Libraries can help to develop and sustainably manage novel forms of scholarly communication, new publication formats. The experimental sciences are particularly at risk of getting lost in data or algorithms and at risk of failing to explain science to society. Context provided by libraries could help to unfold their explanatory capacity and ability to contextualize data, information, and knowledge.
Librarians should be considered more seriously as custodians of knowledge. It should be their task to teach data literacy and critical information assessment, provide advice with the problems of disinformation and conspiracy theories and do genuine library research on knowledge formation and epistemology.
Quality control through libraries should become a filter function for transferring contextless data into cultural heritage in long-term preservation and cultural heritage.
The physical component of library identity (the library as a place with rooms and materials) should be implemented as an anchor for localization of knowledge in abstract data infrastructures – through the relations to physical forms of information but also through institutional affiliations or local, personal identification.
The responsible organization for the library (governments, foundations, universities) should foster the libraries’ role in distributed and diverse infrastructures, discourage competitive behaviour and provide the legal and organizational possibilities to the library to take responsibilities in cooperative initiatives.
Libraries should drive the building of data, information, and knowledge infrastructure rather than staying in the backseat.
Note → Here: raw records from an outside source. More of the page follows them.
(* ===== verification/MappedFile.v ===== *)
(** * MappedFile: the owner of a descriptor and a mapping

    Models src/util/MappedFile.cc and include/vemory/util/MappedFile.h with the
    resources that an object owns.  The system is the class [Maps]: which
    descriptors are open and which regions are mapped.  FileSystem.v has [Open]
    and [Close] as the loaders see them, by the bytes of the file and without
    resources. *)

From S2P Require Import Prelude.
From S2P Require Import FileSystem.

(** The calls; a region is its address and its length. *)
Class Maps := {
  os : Type;
  open_ro : bytes -> os -> Z * os;
  fstat : Z -> os -> option Z;
  mmap : Z -> nat -> os -> option Z * os;
  munmap : Z -> nat -> os -> os;
  close : Z -> os -> os
}.

(** What they do to the resources of the process. *)
Class MapsLaws (M : Maps) := {
  descriptors : os -> list Z;
  regions : os -> list (Z * nat);
  open_law path o :
    regions (open_ro path o).2 = regions o /\
    (((open_ro path o).1 < 0 /\ descriptors (open_ro path o).2 = descriptors o) \/
     (0 <= (open_ro path o).1 /\ descriptors (open_ro path o).2 = (open_ro path o).1 :: descriptors o));
  mmap_law fd n o :
    descriptors (mmap fd n o).2 = descriptors o /\
    match (mmap fd n o).1 with
    | Some a => a <> 0 /\ regions (mmap fd n o).2 = (a, n) :: regions o
    | None => regions (mmap fd n o).2 = regions o
    end;
  munmap_law a n o : (a, n) ∈ regions o ->
    descriptors (munmap a n o) = descriptors o /\
    (a, n) :: regions (munmap a n o) ≡ₚ regions o;
  close_law fd o : fd ∈ descriptors o ->
    regions (close fd o) = regions o /\
    fd :: descriptors (close fd o) ≡ₚ descriptors o
}.

Section MappedFile.
Context `{M : Maps}.

(** [data_] is the address, zero for [nullptr]. *)
Record MappedFile := mkMappedFile {
  path_ : bytes;
  data_ : Z;
  size_ : nat;
  fd_ : Z
}.

Definition construct : MappedFile := mkMappedFile [] 0 0 (-1).

Definition Close (m : MappedFile) (o : os) : MappedFile * os :=
  let o := if negb (data_ m =? 0) && (0 <? size_ m)%nat then munmap (data_ m) (size_ m) o else o in
  let o := if 0 <=? fd_ m then close (fd_ m) o else o in
  (mkMappedFile [] 0 0 (if 0 <=? fd_ m then -1 else fd_ m), o).

Definition Open (path : bytes) (m : MappedFile) (o : os) : MapStatus * MappedFile * os :=
  if is_empty path then (kBadValue, m, o)
  else
    let '(m, o) := Close m o in
    let '(fd, o) := open_ro path o in
    if fd <? 0 then (kIoError, mkMappedFile [] (data_ m) (size_ m) fd, o)
    else
      let m := mkMappedFile path (data_ m) (size_ m) fd in
      match fstat fd o with
      | None => let '(m, o) := Close m o in (kIoError, m, o)
      | Some st_size =>
          if st_size <? 0 then let '(m, o) := Close m o in (kIoError, m, o)
          else
            let file_size := Z.to_nat st_size in
            if (file_size =? 0)%nat then (kOk, mkMappedFile path 0 0 fd, o)
            else
              match mmap fd file_size o with
              | (None, o) => let '(m, o) := Close m o in (kIoError, m, o)
              | (Some addr, o) => (kOk, mkMappedFile path addr file_size fd, o)
              end
      end.

(** The move constructor: the new object and what is left of the other (a string
    that was moved from is taken to be empty). *)
Definition move (other : MappedFile) : MappedFile * MappedFile :=
  (mkMappedFile (path_ other) (data_ other) (size_ other) (fd_ other), mkMappedFile [] 0 0 (-1)).

(** Move assignment between two objects. *)
Definition move_assign (m other : MappedFile) (o : os) : MappedFile * MappedFile * os :=
  let '(_, o) := Close m o in
  let '(m, other) := move other in (m, other, o).

Definition empty (m : MappedFile) : bool := (data_ m =? 0) || (size_ m =? 0)%nat.

(** ** The objects of a process *)

(** What is done with the objects: the [i]-th one is opened, closed, moved into a
    new one, assigned from the [j]-th, or destroyed. *)
Inductive Op := Construct | OpenAt (i : nat) (path : bytes) | CloseAt (i : nat) | MoveNew (i : nat) | Assign (i j : nat) | Destroy (i : nat).

Definition perform (op : Op) (objs : list MappedFile) (o : os) : list MappedFile * os :=
  match op with
  | Construct => (objs ++ [construct], o)
  | OpenAt i path =>
      match objs !! i with
      | Some m => let '(_, m, o) := Open path m o in (<[i := m]> objs, o)
      | None => (objs, o)
      end
  | CloseAt i => match objs !! i with Some m => let '(m, o) := Close m o in (<[i := m]> objs, o) | None => (objs, o) end
  | MoveNew i => match objs !! i with Some m => let '(n, m) := move m in (<[i := m]> objs ++ [n], o) | None => (objs, o) end
  | Assign i j =>
      match objs !! i, objs !! j with
      | Some m, Some other =>
          if (i =? j)%nat then (objs, o)
          else let '(m, other, o) := move_assign m other o in (<[j := other]> (<[i := m]> objs), o)
      | _, _ => (objs, o)
      end
  | Destroy i =>
      match objs !! i with
      | Some m => let '(_, o) := Close m o in (take i objs ++ drop (S i) objs, o)
      | None => (objs, o)
      end
  end.

End MappedFile.

(** ** Lemmas *)

Section Lemmas.
Context `{M : Maps} {ML : MapsLaws M}.

(** What an object owns. *)
Definition fds_of (m : MappedFile) : list Z := if 0 <=? fd_ m then [fd_ m] else [].
Definition regions_of (m : MappedFile) : list (Z * nat) :=
  if negb (data_ m =? 0) && (0 <? size_ m)%nat then [(data_ m, size_ m)] else [].

(** The resources of the process are those of [m] and the others. *)
Definition holds (ds : list Z) (rs : list (Z * nat)) (D : list Z) (R : list (Z * nat)) (o : os) : Prop :=
  ds ++ D ≡ₚ descriptors o /\ rs ++ R ≡ₚ regions o.

Lemma Close_holds m D R o :
  holds (fds_of m) (regions_of m) D R o ->
  let '(m', o') := Close m o in fds_of m' = [] /\ regions_of m' = [] /\ data_ m' = 0 /\ size_ m' = O /\ holds [] [] D R o'.
Proof.
  unfold Close, holds, fds_of, regions_of. intros [HD HR].
  assert (exists o1, (if negb (data_ m =? 0) && (0 <? size_ m)%nat then munmap (data_ m) (size_ m) o else o) = o1 /\
    descriptors o1 = descriptors o /\ R ≡ₚ regions o1) as (o1 & -> & H1 & H2).
  { destruct (negb _ && _); [|by exists o]. eexists. split; [done|].
    destruct (munmap_law (data_ m) (size_ m) o) as [A1 A2]; [rewrite <- HR; by left|]. split; [done|].
    rewrite <- HR in A2. cbn in A2. by apply Permutation_cons_inv in A2. }
  rewrite <- H1 in HD. destruct (Z.leb_spec 0 (fd_ m)) as [Hfd|Hfd].
  - destruct (close_law (fd_ m) o1) as [A1 A2]; [rewrite <- HD; by left|]. split_and!; try done.
    + rewrite <- HD in A2. cbn in A2. symmetry. by apply Permutation_cons_inv in A2.
    + cbn. by rewrite A1.
  - split_and!; try done. cbn. by destruct (Z.leb_spec 0 (fd_ m)); [lia|].
Qed.

Lemma Open_holds path m D R o :
  holds (fds_of m) (regions_of m) D R o ->
  let '(st, m', o') := Open path m o in holds (fds_of m') (regions_of m') D R o'.
Proof.
  intros H. unfold Open. destruct (is_empty path); [done|].
  pose proof (Close_holds m D R o H) as HC. destruct (Close m o) as [m0 o0]. destruct HC as (_ & _ & E1 & E2 & [HD HR]). cbn [app] in HD, HR.
  destruct (open_law path o0) as [A1 A2]. destruct (open_ro path o0) as [fd o1]. cbn in A1, A2. rewrite E1, E2.
  destruct (Z.ltb_spec fd 0) as [Hlt|Hge].
  { unfold holds, fds_of, regions_of. cbn. destruct (Z.leb_spec 0 fd); [lia|]. destruct A2 as [[_ A2]|[? _]]; [|lia]. by rewrite A1, A2. }
  destruct A2 as [[? _]|[_ A2]]; [lia|].
  assert (holds (fds_of (mkMappedFile path 0 0 fd)) (regions_of (mkMappedFile path 0 0 fd)) D R o1) as H1.
  { unfold holds, fds_of, regions_of. cbn. destruct (Z.leb_spec 0 fd); [|lia]. rewrite A1, A2. cbn. by rewrite HD. }
  assert (forall o2, descriptors o2 = descriptors o1 -> regions o2 = regions o1 ->
    let '(m', o') := Close (mkMappedFile path 0 0 fd) o2 in holds (fds_of m') (regions_of m') D R o') as Hfail.
  { intros o2 B1 B2. pose proof (Close_holds (mkMappedFile path 0 0 fd) D R o2) as HC. unfold holds in *. rewrite B1, B2 in HC. specialize (HC H1).
    destruct (Close _ o2) as [m2 o3]. destruct HC as (-> & -> & _ & _ & HC). exact HC. }
  destruct (fstat fd o1) as [sz|]; [|specialize (Hfail o1 eq_refl eq_refl); by destruct (Close _ o1)].
  destruct (sz <? 0); [specialize (Hfail o1 eq_refl eq_refl); by destruct (Close _ o1)|].
  destruct (Nat.eqb_spec (Z.to_nat sz) 0) as [|Hsz]; [done|].
  destruct (mmap_law fd (Z.to_nat sz) o1) as [B1 B2]. destruct (mmap fd (Z.to_nat sz) o1) as [[a|] o2]; cbn in B1, B2.
  - destruct B2 as [Ha B2]. destruct H1 as [H1 H2]. unfold holds, fds_of, regions_of in *. cbn in *. rewrite B1, B2.
    destruct (Z.eqb_spec a 0); [done|]. destruct (Z.to_nat sz) as [|k]; [done|]. cbn. split; [done|]. by apply perm_skip.
  - specialize (Hfail o2 B1 B2). by destruct (Close _ o2).
Qed.

(** All objects together. *)
Definition owned (objs : list MappedFile) (D : list Z) (R : list (Z * nat)) (o : os) : Prop :=
  holds (mjoin (fds_of <$> objs)) (mjoin (regions_of <$> objs)) D R o.

Lemma join_perm {A} (l l' : list (list A)) : l ≡ₚ l' -> mjoin l ≡ₚ mjoin l'.
Proof. induction 1; cbn; [done|by f_equiv|solve_Permutation|by etrans]. Qed.

Lemma owned_perm objs objs' D R o : objs ≡ₚ objs' -> owned objs D R o <-> owned objs' D R o.
Proof.
  intros H. unfold owned, holds. by rewrite (join_perm (fds_of <$> objs) (fds_of <$> objs')), (join_perm (regions_of <$> objs) (regions_of <$> objs'))
    by (by rewrite H).
Qed.

Lemma owned_cons m objs D R o :
  owned (m :: objs) D R o <->
  holds (fds_of m) (regions_of m) (mjoin (fds_of <$> objs) ++ D) (mjoin (regions_of <$> objs) ++ R) o.
Proof. unfold owned, holds. cbn. by rewrite <- !app_assoc. Qed.

(** An object that owns nothing. *)
Lemma owned_bare m objs D R o : fds_of m = [] -> regions_of m = [] -> owned (m :: objs) D R o <-> owned objs D R o.
Proof. intros E1 E2. rewrite owned_cons, E1, E2. done. Qed.

(** The [i]-th object and the others. *)
Lemma at_index (objs : list MappedFile) i m :
  objs !! i = Some m -> exists rest, objs ≡ₚ m :: rest /\ (forall m', <[i := m']> objs ≡ₚ m' :: rest) /\
    take i objs ++ drop (S i) objs = rest.
Proof.
  intros E. pose proof (lookup_lt_Some _ _ _ E). exists (take i objs ++ drop (S i) objs). split_and!; [|intros m'|done].
  - rewrite <- (take_drop_middle _ _ _ E) at 1. by rewrite Permutation_middle.
  - rewrite insert_take_drop by done. by rewrite Permutation_middle.
Qed.

Lemma at_indices (objs : list MappedFile) i j m n :
  objs !! i = Some m -> objs !! j = Some n -> i <> j ->
  exists rest, objs ≡ₚ m :: n :: rest /\ forall m' n', <[j := n']> (<[i := m']> objs) ≡ₚ m' :: n' :: rest.
Proof.
  revert i j. induction objs as [|x l IH]; intros [|i] [|j] Ei Ej Hne; try done; cbn in Ei, Ej.
  - injection Ei as ->. destruct (at_index l j n Ej) as (rest & H1 & H2 & _). exists rest. split; [by rewrite H1|]. intros m' n'. cbn. by rewrite H2.
  - injection Ej as ->. destruct (at_index l i m Ei) as (rest & H1 & H2 & _). exists rest. split; [rewrite H1; apply Permutation_swap|].
    intros m' n'. cbn. rewrite H2. apply Permutation_swap.
  - destruct (IH i j Ei Ej ltac:(lia)) as (rest & H1 & H2). exists (x :: rest). split; [rewrite H1; solve_Permutation|].
    intros m' n'. cbn. rewrite H2. solve_Permutation.
Qed.

Lemma perform_owned op objs D R o :
  owned objs D R o -> let '(objs', o') := perform op objs o in owned objs' D R o'.
Proof.
  intros H. destruct op as [|i path|i|i|i j|i]; cbn [perform].
  - rewrite (owned_perm _ (construct :: objs)) by (by rewrite Permutation_app_comm). by apply owned_bare.
  - destruct (objs !! i) as [m|] eqn:E; [|done]. destruct (at_index _ _ _ E) as (rest & P1 & P2 & _). apply (owned_perm _ _ _ _ _ P1), owned_cons in H.
    pose proof (Open_holds path m _ _ o H) as HO. destruct (Open path m o) as [[st m'] o']. apply (owned_perm _ _ _ _ _ (P2 m')). by apply owned_cons.
  - destruct (objs !! i) as [m|] eqn:E; [|done]. destruct (at_index _ _ _ E) as (rest & P1 & P2 & _). apply (owned_perm _ _ _ _ _ P1), owned_cons in H.
    pose proof (Close_holds m _ _ o H) as HC. destruct (Close m o) as [m' o']. destruct HC as (E1 & E2 & _ & _ & HC).
    apply (owned_perm _ _ _ _ _ (P2 m')). by apply owned_bare.
  - destruct (objs !! i) as [m|] eqn:E; [|done]. destruct (at_index _ _ _ E) as (rest & P1 & P2 & _). apply (owned_perm _ _ _ _ _ P1) in H. cbn [move].
    rewrite (owned_perm _ (m :: mkMappedFile [] 0 0 (-1) :: rest)); [|rewrite P2; destruct m; solve_Permutation].
    rewrite (owned_perm _ (mkMappedFile [] 0 0 (-1) :: m :: rest)) by apply Permutation_swap. by apply owned_bare.
  - destruct (objs !! i) as [m|] eqn:E; [|done]. destruct (objs !! j) as [other|] eqn:Ej; [|done].
    destruct (Nat.eqb_spec i j) as [|Hne]; [done|]. destruct (at_indices _ _ _ _ _ E Ej Hne) as (rest & P1 & P2).
    apply (owned_perm _ _ _ _ _ P1), owned_cons in H. unfold move_assign. cbn [move].
    pose proof (Close_holds m _ _ o H) as HC. destruct (Close m o) as [m' o']. destruct HC as (_ & _ & _ & _ & HC).
    apply (owned_perm _ _ _ _ _ (P2 _ _)). rewrite (owned_perm _ _ _ _ _ (Permutation_swap _ _ _)). apply owned_bare; [done|done|].
    by destruct other.
  - destruct (objs !! i) as [m|] eqn:E; [|done]. destruct (at_index _ _ _ E) as (rest & P1 & _ & ->). apply (owned_perm _ _ _ _ _ P1), owned_cons in H.
    pose proof (Close_holds m _ _ o H) as HC. destruct (Close m o) as [m' o']. by destruct HC as (_ & _ & _ & _ & HC).
Qed.

End Lemmas.

(** ** Properties *)

(** Some operations, one after the other. *)
Definition performs `{M : Maps} (ops : list Op) (objs : list MappedFile) (o : os) : list MappedFile * os :=
  fold_left (fun s op => perform op s.1 s.2) ops (objs, o).

(** Mapped files own their resources.  Whatever is done with the objects of
    a process -- files opened, again and with failures at every call, closed,
    moved, assigned to each other or to themselves, destroyed -- the descriptors
    that are open and the regions that are mapped are those of the objects, each
    owned by one of them, and those [D] and [R] there were before; when all objects
    are destroyed, only these are left. *)
Theorem mapped_files_owned `{M : Maps} (ML : MapsLaws M) (ops : list Op) (o : os) :
  let '(objs, o') := performs ops [] o in
  mjoin (fds_of <$> objs) ++ descriptors o ≡ₚ descriptors o' /\
  mjoin (regions_of <$> objs) ++ regions o ≡ₚ regions o' /\
  (objs = [] -> descriptors o ≡ₚ descriptors o' /\ regions o ≡ₚ regions o').
Proof.
  assert (forall objs o1, owned objs (descriptors o) (regions o) o1 ->
    let '(objs', o') := performs ops objs o1 in owned objs' (descriptors o) (regions o) o') as H.
  { unfold performs. induction ops as [|op ops IH]; intros objs o1 H1; [done|]. cbn [fold_left].
    pose proof (perform_owned op objs _ _ o1 H1) as H2. cbn [fst snd]. destruct (perform op objs o1) as [objs2 o2]. by apply IH. }
  specialize (H [] o ltac:(by split)). destruct (performs ops [] o) as [objs o']. destruct H as [H1 H2]. split_and!; [done|done|].
  intros ->. by split.
Qed.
This also requires all institutions to build alliances, transcend competitive thinking as well as disciplinary or geographic boundaries.
All these contributions should have practical implications on building infrastructures like EOSC: focusing on content and contextualized information rather than software, using the library’s expertise on metadata and long-term-preservation, bringing the capacity of libraries to transform EOSC data into cultural heritage in the foreground, getting libraries in the driver seat for long-term operations of EOSC, strengthen the training and education efforts in EOSC. Libraries could be much more visible in EOSC, by adding services, naming the services accordingly (use the word library) and becoming visible as service providers.
It is obvious that this enumeration can be extended and elaborated. And it is obvious that this enumeration is stressing the traditional values of libraries. The novel roles of libraries in research data management or artificial intelligence have not been considered here because they would distract from the necessity to transfer the traditional functions of libraries into new information infrastructures. Focusing on genuine Library Technology is one way of realising a transfer of traditional library functions to the future.